REQUIREMENT >>
In the records below, find the line with "(td_manager td <>" and the line with "t)) = false))."; return exactly those lines and every line between them.

STUDY MATERIAL >>
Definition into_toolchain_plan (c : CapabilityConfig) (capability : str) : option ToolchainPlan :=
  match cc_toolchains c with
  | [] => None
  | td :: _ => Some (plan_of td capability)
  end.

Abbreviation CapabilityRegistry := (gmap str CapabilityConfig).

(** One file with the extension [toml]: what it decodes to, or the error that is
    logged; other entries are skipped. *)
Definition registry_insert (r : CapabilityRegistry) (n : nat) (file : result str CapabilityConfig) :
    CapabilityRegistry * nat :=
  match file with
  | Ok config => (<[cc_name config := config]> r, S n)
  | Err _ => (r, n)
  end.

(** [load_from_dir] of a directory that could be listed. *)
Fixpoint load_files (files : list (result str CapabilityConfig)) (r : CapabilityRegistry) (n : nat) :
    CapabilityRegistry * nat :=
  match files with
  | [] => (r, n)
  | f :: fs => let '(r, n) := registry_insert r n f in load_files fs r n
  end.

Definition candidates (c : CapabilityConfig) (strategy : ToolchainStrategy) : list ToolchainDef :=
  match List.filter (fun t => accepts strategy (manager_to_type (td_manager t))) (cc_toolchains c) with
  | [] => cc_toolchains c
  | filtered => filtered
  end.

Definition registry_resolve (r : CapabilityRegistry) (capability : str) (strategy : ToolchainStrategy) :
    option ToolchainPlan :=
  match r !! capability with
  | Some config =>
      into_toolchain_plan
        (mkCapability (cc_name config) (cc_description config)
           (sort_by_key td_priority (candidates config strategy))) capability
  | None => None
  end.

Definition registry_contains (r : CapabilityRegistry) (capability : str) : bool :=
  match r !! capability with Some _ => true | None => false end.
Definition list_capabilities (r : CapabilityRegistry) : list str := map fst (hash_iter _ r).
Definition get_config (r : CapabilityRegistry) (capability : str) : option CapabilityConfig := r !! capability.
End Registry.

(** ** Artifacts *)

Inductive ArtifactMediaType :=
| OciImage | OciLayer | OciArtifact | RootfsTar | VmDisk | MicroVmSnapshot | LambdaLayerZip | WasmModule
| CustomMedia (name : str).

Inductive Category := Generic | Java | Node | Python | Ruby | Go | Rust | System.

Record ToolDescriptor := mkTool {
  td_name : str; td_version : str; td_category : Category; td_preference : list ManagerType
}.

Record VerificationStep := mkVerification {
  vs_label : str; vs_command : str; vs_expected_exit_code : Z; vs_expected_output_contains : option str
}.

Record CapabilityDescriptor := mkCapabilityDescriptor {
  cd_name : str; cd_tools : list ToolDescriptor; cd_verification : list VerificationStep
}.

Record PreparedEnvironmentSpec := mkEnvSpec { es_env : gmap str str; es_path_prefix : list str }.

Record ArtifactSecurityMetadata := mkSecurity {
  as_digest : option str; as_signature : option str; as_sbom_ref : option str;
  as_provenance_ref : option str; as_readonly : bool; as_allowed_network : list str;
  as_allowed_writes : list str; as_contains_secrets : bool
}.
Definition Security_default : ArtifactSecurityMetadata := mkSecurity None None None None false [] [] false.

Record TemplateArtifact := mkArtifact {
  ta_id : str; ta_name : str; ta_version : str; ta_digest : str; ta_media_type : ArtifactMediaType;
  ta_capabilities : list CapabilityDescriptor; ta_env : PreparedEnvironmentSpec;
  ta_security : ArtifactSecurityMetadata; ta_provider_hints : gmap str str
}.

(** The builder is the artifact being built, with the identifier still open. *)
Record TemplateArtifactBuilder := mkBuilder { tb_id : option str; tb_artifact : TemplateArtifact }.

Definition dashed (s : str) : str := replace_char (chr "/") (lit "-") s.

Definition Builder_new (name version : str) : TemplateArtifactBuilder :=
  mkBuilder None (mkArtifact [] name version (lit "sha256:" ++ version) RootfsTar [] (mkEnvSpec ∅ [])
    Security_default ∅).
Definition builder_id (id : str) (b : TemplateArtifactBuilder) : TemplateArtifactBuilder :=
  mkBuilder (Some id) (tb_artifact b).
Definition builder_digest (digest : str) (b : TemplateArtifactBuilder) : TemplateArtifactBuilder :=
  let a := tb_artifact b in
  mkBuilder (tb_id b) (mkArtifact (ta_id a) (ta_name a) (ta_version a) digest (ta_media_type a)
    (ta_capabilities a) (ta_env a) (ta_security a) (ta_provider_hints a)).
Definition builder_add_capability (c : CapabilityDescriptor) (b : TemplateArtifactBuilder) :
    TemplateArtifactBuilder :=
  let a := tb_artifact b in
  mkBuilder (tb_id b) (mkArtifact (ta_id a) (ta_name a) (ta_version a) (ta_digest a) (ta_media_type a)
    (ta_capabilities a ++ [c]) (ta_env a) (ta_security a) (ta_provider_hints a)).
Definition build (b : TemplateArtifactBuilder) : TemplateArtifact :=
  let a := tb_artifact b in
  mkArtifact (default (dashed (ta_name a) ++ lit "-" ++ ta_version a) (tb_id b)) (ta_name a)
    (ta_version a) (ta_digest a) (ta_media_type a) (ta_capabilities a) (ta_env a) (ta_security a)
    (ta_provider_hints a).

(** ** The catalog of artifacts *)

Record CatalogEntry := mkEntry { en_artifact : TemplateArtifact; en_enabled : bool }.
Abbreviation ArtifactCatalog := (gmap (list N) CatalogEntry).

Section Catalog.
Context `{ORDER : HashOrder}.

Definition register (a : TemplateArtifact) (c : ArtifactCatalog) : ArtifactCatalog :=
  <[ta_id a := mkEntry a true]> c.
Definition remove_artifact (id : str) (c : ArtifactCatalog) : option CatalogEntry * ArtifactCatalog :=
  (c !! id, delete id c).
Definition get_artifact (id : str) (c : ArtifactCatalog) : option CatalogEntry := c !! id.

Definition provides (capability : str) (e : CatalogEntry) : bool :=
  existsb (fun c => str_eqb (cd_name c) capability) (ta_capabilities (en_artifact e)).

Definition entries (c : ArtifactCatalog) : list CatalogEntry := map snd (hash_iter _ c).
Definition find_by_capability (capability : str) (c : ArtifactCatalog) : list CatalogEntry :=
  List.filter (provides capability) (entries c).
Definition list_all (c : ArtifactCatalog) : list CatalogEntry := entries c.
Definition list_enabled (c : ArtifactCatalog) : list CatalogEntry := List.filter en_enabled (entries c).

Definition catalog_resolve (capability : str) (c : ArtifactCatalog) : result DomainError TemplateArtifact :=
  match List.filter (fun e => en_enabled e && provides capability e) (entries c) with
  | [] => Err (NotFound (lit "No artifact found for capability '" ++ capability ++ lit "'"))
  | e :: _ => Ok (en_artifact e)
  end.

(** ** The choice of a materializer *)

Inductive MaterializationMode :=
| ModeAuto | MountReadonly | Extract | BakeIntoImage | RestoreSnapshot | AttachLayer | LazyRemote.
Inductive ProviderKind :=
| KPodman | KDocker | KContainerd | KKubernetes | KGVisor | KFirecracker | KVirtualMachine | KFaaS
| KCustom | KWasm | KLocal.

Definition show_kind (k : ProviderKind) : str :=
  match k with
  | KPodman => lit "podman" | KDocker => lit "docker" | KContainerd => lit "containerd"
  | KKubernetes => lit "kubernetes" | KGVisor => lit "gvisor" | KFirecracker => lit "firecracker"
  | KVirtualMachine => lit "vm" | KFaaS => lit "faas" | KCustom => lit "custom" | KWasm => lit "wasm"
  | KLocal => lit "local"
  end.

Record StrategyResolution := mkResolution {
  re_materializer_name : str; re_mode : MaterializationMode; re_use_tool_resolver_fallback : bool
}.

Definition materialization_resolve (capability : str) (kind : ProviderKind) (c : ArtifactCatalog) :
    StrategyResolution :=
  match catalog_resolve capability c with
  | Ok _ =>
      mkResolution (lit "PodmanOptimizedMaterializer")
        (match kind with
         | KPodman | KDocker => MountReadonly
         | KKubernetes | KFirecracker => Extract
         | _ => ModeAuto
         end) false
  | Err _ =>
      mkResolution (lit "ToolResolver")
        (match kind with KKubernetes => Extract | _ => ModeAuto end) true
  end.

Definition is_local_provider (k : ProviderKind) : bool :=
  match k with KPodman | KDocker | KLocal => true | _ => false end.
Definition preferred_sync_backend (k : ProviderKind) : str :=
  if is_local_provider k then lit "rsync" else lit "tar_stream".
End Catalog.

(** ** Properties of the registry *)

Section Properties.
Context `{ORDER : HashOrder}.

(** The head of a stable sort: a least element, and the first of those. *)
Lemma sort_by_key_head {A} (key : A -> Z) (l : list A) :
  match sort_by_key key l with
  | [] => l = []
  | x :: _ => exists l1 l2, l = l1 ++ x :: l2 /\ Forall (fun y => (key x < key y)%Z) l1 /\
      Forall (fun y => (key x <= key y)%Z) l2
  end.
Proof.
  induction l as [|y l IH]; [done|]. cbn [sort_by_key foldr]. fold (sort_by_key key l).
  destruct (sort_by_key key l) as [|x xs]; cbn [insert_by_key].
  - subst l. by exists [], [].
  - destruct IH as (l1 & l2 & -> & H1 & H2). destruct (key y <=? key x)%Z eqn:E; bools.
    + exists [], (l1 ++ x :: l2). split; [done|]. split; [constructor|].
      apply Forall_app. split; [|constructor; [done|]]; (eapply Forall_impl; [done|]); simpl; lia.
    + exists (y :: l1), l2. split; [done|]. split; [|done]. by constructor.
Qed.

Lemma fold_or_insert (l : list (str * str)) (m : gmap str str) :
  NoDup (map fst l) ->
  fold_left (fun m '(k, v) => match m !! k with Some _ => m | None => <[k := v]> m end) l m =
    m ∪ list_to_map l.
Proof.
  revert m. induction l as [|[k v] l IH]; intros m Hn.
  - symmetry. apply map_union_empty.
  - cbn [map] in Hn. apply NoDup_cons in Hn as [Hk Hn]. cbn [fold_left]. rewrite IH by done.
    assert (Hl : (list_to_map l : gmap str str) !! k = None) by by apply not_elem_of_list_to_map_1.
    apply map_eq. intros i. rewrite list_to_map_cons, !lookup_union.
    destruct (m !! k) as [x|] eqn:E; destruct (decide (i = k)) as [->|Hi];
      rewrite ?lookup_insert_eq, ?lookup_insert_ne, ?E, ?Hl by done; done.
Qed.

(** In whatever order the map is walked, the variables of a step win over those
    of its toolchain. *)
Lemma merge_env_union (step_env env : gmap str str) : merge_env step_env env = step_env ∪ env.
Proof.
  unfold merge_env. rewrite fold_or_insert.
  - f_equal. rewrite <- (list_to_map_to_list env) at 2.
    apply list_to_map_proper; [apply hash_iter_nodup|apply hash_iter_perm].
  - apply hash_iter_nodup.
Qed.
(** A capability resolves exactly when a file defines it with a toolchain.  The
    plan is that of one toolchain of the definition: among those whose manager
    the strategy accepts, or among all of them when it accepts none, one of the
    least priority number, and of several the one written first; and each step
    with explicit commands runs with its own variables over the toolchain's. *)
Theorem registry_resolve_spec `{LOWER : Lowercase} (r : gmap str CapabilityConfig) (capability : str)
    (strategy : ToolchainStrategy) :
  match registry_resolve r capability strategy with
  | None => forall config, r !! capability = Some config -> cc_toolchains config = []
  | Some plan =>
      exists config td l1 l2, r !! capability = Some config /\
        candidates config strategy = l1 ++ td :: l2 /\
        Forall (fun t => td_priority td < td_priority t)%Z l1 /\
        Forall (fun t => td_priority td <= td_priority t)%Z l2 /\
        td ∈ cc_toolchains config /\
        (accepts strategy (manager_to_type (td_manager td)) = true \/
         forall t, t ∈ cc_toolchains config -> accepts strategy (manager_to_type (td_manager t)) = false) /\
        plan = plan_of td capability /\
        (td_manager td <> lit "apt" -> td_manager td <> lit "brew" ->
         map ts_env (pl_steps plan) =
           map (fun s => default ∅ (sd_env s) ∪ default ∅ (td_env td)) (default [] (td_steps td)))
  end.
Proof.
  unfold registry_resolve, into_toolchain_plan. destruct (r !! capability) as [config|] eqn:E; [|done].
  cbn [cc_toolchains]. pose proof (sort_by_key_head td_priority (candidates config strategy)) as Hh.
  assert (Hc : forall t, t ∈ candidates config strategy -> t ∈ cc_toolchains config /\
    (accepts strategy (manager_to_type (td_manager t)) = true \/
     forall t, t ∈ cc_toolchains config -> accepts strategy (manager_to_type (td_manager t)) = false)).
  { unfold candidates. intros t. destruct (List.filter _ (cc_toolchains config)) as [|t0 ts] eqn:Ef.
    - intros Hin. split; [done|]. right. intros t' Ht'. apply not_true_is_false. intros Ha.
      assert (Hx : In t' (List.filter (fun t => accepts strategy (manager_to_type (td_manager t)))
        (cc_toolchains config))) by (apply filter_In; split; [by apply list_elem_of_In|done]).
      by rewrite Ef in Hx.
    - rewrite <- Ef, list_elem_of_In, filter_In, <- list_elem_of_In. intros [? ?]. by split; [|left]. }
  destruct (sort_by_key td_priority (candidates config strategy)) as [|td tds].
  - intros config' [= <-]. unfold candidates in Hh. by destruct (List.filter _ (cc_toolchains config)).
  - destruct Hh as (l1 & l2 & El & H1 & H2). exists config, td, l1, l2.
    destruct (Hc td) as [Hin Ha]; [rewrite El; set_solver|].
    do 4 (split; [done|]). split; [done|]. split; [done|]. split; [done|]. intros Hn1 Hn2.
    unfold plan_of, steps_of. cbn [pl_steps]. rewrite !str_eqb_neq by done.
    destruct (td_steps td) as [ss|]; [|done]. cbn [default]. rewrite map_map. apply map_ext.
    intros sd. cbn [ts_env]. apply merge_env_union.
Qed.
...
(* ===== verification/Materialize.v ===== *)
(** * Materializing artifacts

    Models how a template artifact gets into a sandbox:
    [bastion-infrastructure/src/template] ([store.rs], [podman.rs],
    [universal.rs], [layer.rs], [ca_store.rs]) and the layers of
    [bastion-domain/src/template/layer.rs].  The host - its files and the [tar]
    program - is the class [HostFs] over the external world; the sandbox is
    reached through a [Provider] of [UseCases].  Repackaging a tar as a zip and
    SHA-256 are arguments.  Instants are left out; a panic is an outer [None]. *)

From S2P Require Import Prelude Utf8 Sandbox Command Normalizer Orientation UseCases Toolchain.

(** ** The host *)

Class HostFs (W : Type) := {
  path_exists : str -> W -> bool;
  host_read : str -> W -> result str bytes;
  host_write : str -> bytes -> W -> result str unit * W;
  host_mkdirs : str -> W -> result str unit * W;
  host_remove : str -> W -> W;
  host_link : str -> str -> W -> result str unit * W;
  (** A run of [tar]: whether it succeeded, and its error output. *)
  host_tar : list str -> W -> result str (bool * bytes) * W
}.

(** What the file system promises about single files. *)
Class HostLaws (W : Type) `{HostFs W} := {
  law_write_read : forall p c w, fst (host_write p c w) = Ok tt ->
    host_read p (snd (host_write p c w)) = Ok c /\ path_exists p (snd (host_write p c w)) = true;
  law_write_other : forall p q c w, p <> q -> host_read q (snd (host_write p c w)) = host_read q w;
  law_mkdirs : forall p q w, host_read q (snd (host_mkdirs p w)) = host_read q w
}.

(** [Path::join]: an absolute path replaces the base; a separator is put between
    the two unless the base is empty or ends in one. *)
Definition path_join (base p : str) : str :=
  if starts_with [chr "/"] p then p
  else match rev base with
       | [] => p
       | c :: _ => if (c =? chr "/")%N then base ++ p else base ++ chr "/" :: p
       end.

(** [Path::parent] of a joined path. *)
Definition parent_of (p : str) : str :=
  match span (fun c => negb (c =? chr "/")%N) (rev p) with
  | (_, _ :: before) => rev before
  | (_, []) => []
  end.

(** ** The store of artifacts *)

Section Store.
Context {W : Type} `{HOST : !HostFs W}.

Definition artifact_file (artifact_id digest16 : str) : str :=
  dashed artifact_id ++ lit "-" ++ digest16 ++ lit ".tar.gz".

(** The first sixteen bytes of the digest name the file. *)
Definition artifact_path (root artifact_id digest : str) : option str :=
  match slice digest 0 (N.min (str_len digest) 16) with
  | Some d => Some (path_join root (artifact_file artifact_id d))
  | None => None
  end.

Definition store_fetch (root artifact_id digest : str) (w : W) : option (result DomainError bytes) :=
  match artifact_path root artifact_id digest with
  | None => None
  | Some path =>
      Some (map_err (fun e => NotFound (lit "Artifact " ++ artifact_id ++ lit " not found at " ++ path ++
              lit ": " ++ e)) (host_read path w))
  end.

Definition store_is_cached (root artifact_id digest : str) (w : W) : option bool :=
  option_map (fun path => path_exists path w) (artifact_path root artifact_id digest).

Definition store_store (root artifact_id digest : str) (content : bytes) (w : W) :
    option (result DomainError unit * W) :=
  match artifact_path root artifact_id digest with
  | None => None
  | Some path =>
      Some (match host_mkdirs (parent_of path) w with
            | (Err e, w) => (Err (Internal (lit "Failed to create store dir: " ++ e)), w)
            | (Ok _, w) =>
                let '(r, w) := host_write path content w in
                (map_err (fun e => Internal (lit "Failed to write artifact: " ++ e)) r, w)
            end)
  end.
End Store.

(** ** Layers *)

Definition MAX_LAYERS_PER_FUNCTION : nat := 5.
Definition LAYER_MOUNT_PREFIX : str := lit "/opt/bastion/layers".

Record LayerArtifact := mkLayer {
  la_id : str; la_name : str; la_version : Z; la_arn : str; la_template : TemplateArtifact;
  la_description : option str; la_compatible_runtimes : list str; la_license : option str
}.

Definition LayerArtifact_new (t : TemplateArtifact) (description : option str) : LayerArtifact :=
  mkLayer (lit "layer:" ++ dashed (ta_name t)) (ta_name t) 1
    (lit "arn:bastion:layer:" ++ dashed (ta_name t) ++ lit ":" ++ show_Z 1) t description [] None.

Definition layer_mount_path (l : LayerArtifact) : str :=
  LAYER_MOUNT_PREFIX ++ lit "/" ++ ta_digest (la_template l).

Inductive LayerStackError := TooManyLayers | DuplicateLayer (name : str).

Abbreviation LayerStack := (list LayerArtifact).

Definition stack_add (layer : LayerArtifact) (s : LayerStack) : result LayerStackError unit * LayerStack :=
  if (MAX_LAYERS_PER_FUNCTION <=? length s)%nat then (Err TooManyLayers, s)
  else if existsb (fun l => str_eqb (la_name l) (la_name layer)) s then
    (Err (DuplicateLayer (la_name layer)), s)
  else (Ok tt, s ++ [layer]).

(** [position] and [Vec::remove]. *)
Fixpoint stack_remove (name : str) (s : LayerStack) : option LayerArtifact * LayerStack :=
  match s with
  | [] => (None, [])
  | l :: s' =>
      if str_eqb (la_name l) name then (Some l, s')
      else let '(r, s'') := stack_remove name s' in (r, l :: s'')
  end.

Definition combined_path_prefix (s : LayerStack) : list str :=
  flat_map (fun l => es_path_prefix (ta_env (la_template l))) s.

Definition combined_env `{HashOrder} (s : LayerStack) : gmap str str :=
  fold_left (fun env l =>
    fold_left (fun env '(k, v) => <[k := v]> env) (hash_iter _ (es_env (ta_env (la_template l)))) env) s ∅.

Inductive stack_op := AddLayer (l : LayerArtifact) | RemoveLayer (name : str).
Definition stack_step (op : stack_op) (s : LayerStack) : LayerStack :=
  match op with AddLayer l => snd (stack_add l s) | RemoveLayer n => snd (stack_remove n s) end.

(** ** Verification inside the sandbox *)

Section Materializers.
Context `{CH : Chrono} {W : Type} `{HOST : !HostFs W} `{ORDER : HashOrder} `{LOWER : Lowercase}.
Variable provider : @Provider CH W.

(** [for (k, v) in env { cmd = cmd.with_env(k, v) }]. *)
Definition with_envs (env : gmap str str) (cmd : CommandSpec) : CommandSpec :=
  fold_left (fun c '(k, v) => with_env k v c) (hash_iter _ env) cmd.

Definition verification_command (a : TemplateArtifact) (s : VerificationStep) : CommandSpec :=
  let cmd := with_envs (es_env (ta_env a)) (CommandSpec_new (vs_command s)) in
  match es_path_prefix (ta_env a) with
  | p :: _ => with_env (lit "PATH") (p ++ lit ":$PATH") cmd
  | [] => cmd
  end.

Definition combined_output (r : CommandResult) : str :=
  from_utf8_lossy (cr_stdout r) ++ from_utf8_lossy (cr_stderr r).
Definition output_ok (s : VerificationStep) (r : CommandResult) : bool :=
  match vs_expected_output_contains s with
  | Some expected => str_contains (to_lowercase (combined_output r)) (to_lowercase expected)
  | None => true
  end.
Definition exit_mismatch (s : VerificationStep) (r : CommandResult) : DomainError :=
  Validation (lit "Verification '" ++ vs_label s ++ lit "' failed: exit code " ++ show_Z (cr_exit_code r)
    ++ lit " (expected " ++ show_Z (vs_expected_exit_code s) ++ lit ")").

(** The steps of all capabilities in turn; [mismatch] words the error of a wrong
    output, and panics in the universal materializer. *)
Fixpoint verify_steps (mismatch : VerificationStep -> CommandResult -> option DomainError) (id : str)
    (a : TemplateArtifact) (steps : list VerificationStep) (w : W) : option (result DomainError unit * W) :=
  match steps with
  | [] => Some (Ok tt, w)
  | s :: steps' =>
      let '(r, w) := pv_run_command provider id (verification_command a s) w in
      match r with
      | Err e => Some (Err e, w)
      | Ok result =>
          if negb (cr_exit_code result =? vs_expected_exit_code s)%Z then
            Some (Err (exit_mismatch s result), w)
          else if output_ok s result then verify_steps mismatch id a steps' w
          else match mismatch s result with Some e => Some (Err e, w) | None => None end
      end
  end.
--
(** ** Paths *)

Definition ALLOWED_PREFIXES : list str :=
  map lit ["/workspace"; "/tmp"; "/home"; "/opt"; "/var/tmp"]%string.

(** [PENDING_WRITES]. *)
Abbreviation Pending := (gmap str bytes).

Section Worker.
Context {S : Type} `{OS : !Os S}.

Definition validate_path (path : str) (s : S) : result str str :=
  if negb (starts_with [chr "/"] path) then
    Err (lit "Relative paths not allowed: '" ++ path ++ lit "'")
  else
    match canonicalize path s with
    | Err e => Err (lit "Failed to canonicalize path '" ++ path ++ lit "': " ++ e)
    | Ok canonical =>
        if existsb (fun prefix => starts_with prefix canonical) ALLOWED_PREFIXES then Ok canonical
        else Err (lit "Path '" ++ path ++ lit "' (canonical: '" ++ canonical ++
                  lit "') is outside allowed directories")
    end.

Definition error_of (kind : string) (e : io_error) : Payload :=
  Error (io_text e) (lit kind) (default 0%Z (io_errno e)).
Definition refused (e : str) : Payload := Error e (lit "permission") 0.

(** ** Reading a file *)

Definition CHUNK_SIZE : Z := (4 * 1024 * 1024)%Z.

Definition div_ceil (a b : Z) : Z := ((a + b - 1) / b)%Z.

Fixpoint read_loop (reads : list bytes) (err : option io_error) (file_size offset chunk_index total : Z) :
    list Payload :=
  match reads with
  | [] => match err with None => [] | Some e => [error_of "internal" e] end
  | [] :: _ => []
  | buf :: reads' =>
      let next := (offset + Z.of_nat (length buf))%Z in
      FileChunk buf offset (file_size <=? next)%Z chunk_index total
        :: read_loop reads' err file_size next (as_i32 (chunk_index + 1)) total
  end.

ANSWER BOX >>
        (td_manager td <> lit "apt" -> td_manager td <> lit "brew" ->
         map ts_env (pl_steps plan) =
           map (fun s => default ∅ (sd_env s) ∪ default ∅ (td_env td)) (default [] (td_steps td)))
  end.
Proof.
  unfold registry_resolve, into_toolchain_plan. destruct (r !! capability) as [config|] eqn:E; [|done].
  cbn [cc_toolchains]. pose proof (sort_by_key_head td_priority (candidates config strategy)) as Hh.
  assert (Hc : forall t, t ∈ candidates config strategy -> t ∈ cc_toolchains config /\
    (accepts strategy (manager_to_type (td_manager t)) = true \/
     forall t, t ∈ cc_toolchains config -> accepts strategy (manager_to_type (td_manager t)) = false)).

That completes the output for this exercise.